Ist sie Deutsche? Ist sie Polin?

Für viele Polen gehört sie "dazu", ist eine von ihnen. Die Frage nach ihrer Identität komme von fast allen (polnischen) Reportern, sagte Kerber lachend in einem Interview auf die Frage, was sie denn nun sei: Polin oder Deutsche? Und Kerber antwortet immer ähnlich, immer diplomatisch: "Ich bin in Deutschland geboren, bin dort zur Schule gegangen und habe dort Freunde. Eigentlich habe ich mein ganzes Leben dort verbracht." Kerber weicht solcherart Fragen stets geschickt aus. Identität sei ihr nicht so wichtig, sagt sie. Was hingegen zähle, seien gute Trainingsbedingungen. Und die seien in Polen, wo sie von ihrer Familie umgeben sei, halt am besten.
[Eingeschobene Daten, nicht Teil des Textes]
Lemma route_c_runs rq : runs (route_c rq) (route rq).
Proof.
  unfold route_c, route, get_auth_google_c, get_auth_google, get_auth_google_secrets_c,
    get_auth_google_secrets, post_register_c, post_register, post_login_c, post_login,
    get_logout_c, get_logout.
  runs_tac; first [apply google_strategy_c_runs | apply register_c_runs | apply local_strategy_c_runs
                  | apply logIn_c_runs | apply logOut_c_runs
                  | apply authenticate_c_runs; intros e; cbv beta; try apply express_next_c_runs; runs_tac].
Qed.

Lemma handle_c_runs rq : runs (handle_c rq) (handle rq).
Proof.
  unfold handle_c, handle. runs_tac; first [apply begin_request_c_runs|apply route_c_runs].
Qed.

(** ** A request alone *)

Lemma with_ctx_same s : with_ctx (ctx (sess s)) s = s.
Proof. by destruct s as [a [st n c] co]. Qed.

Lemma begin_request_ctx ck c ss :
  begin_request ck (mkSess (store ss) (next_sid ss) c) = begin_request ck ss.
Proof.
  unfold begin_request, st_bind, st_get. cbn [store next_sid].
  destruct ck as [k|]; [destruct (store ss !! k)|]; unfold set_ctx, generate, gen_sid, st_bind; done.
Qed.

(** A request's first segment does not read the context it starts
    with. *)
Lemma handle_with_ctx rq c s : handle rq (with_ctx c s) = handle rq s.
Proof.
  unfold handle. rewrite static_miss. unfold st_bind at 1 3, zoom at 1 3. cbn [view update sess_lens with_ctx sess].
  by rewrite begin_request_ctx.
Qed.

Lemma run_alone n nd s a s' :
  run_node n nd s = (Some a, s') ->
  rtc wstep (mkWorld s [mkThread (ctx (sess s)) nd]) (mkWorld s' [mkThread (ctx (sess s')) (NDone a)]).
Proof.
  revert nd s. induction n as [|n IH]; intros [b|m] s H; cbn in H; unfold st_ret in H.
  - by simplify_eq.
  - done.
  - by simplify_eq.
  - unfold st_bind in H. destruct (m s) as [nd' s1] eqn:Em.
    eapply rtc_l; [|by apply IH].
    apply (ws_run (mkWorld s [mkThread (ctx (sess s)) (NWait m)]) 0 (mkThread (ctx (sess s)) (NWait m)) (mkThread (ctx (sess s1)) nd') s1); [done|done|].
    unfold run_thread. cbn [t_node t_ctx w_srv]. by rewrite with_ctx_same, Em.
Qed.

(** A request alone in the server, started in the interleaving
    semantics and run segment by segment with nothing in between, ends
    with the response and the server state of the sequential [serve]:
    splitting the handlers at their waits changes nothing for a
    request alone. *)
Lemma serve_alone s rq :
  rtc wstep (mkWorld s [])
    (mkWorld (fst (serve s rq)) [mkThread (ctx (sess (fst (serve s rq)))) (NDone (snd (serve s rq)))]).
Proof.
  destruct (handle_c_runs rq (with_ctx ctx_new s)) as [n Hn].
  rewrite handle_with_ctx in Hn. unfold serve. destruct (handle rq s) as [resp s'] eqn:Eh. cbn in Hn |- *.
  unfold run, st_bind in Hn. destruct (handle_c rq (with_ctx ctx_new s)) as [nd s1] eqn:Ec.
  eapply rtc_l; [by apply (ws_arrive (mkWorld s []) rq)|]. cbn [w_srv w_threads app].
  eapply rtc_l; [|by apply (run_alone n)].
  apply (ws_run (mkWorld s [mkThread ctx_new (arrive rq)]) 0 (mkThread ctx_new (arrive rq))
           (mkThread (ctx (sess s1)) nd) s1); [done|done|].
  unfold run_thread, arrive. cbn [t_node t_ctx w_srv]. by rewrite Ec.
Qed.

End Runs.

(** ** The guarantee and the invariant, operation by operation *)

Lemma ctx_inv_mono n n' c : ctx_inv n c -> n <= n' -> ctx_inv n' c.
Proof. intros (? & ? & ?) ?. split_and!; [lia|lia|done]. Qed.

(** The context changes as [ctx_follows] allows, and the store keeps
    out every id it kept out. *)
Lemma guar_intro st st' n n' c c' :
  n <= n' -> ctx_follows n c c' ->
  (forall k, k < n -> (forall p, st !! k <> Some (Some p)) -> (sid c = k -> orig_id c = k) ->
     forall p, st' !! k <> Some (Some p)) ->
  sess_guar (mkSess st n c) (mkSess st' n' c').
Proof.
  intros Hn Hf Hst. split; [done|]. intros k (Hk & Hu & Hc). unfold keeps_out. cbn in *.
  split_and!; [lia|by apply Hst|].
  destruct Hf as [E|[E|[E1 E2]]]; intros Hs.
  - by rewrite <- E.
  - lia.
  - rewrite E2. apply Hc. by rewrite <- E1.
Qed.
Ein Vorbild für deutsch-polnische Freundschaft

Kerber besitzt die doppelte Staatsbürgerschaft und könnte problemlos für Polen spielen. Diese Frage stand tatsächlich lange im Raum und erst seit einem Fernsehinterview von "TVP Sport" Anfang des Jahres 2016 ist die Angelegenheit vom Tisch: "Auch wenn ich seit ein paar Jahren in Polen gemeldet bin, hier trainiere, ist es für mich nicht so einfach, meine Wurzeln zu ändern und für Polen zu spielen. Das Thema ist für mich durch. Es war einmal Thema, aber jetzt nicht mehr. Mein Herz wird auch immer in Polen sein."

Liebesbekundungen wie diese helfen. Böse Fan-Reaktionen auf ihre Entscheidung blieben aus. Und auch wenn einige Polen Kerber lieber für ihr Land spielen sehen würden, der Tennis-Star kann sich seiner Fangemeinde auch in Polen in jedem Falle sicher sein.

Nach ihrem Australian-Open-Sieg Anfang des Jahres 2016 wurde Kerber auf dem Flughafen in Poznań von Dutzenden polnischen Fans empfangen. Vielleicht war das für sie fast wie ein Nach-Hause-Kommen. Oder um es mit den Worten eines polnischen Fans der Seite "sport.pl" auszudrücken: "Sie ist einfach ein gutes Vorbild für die deutsch-polnische Freundschaft."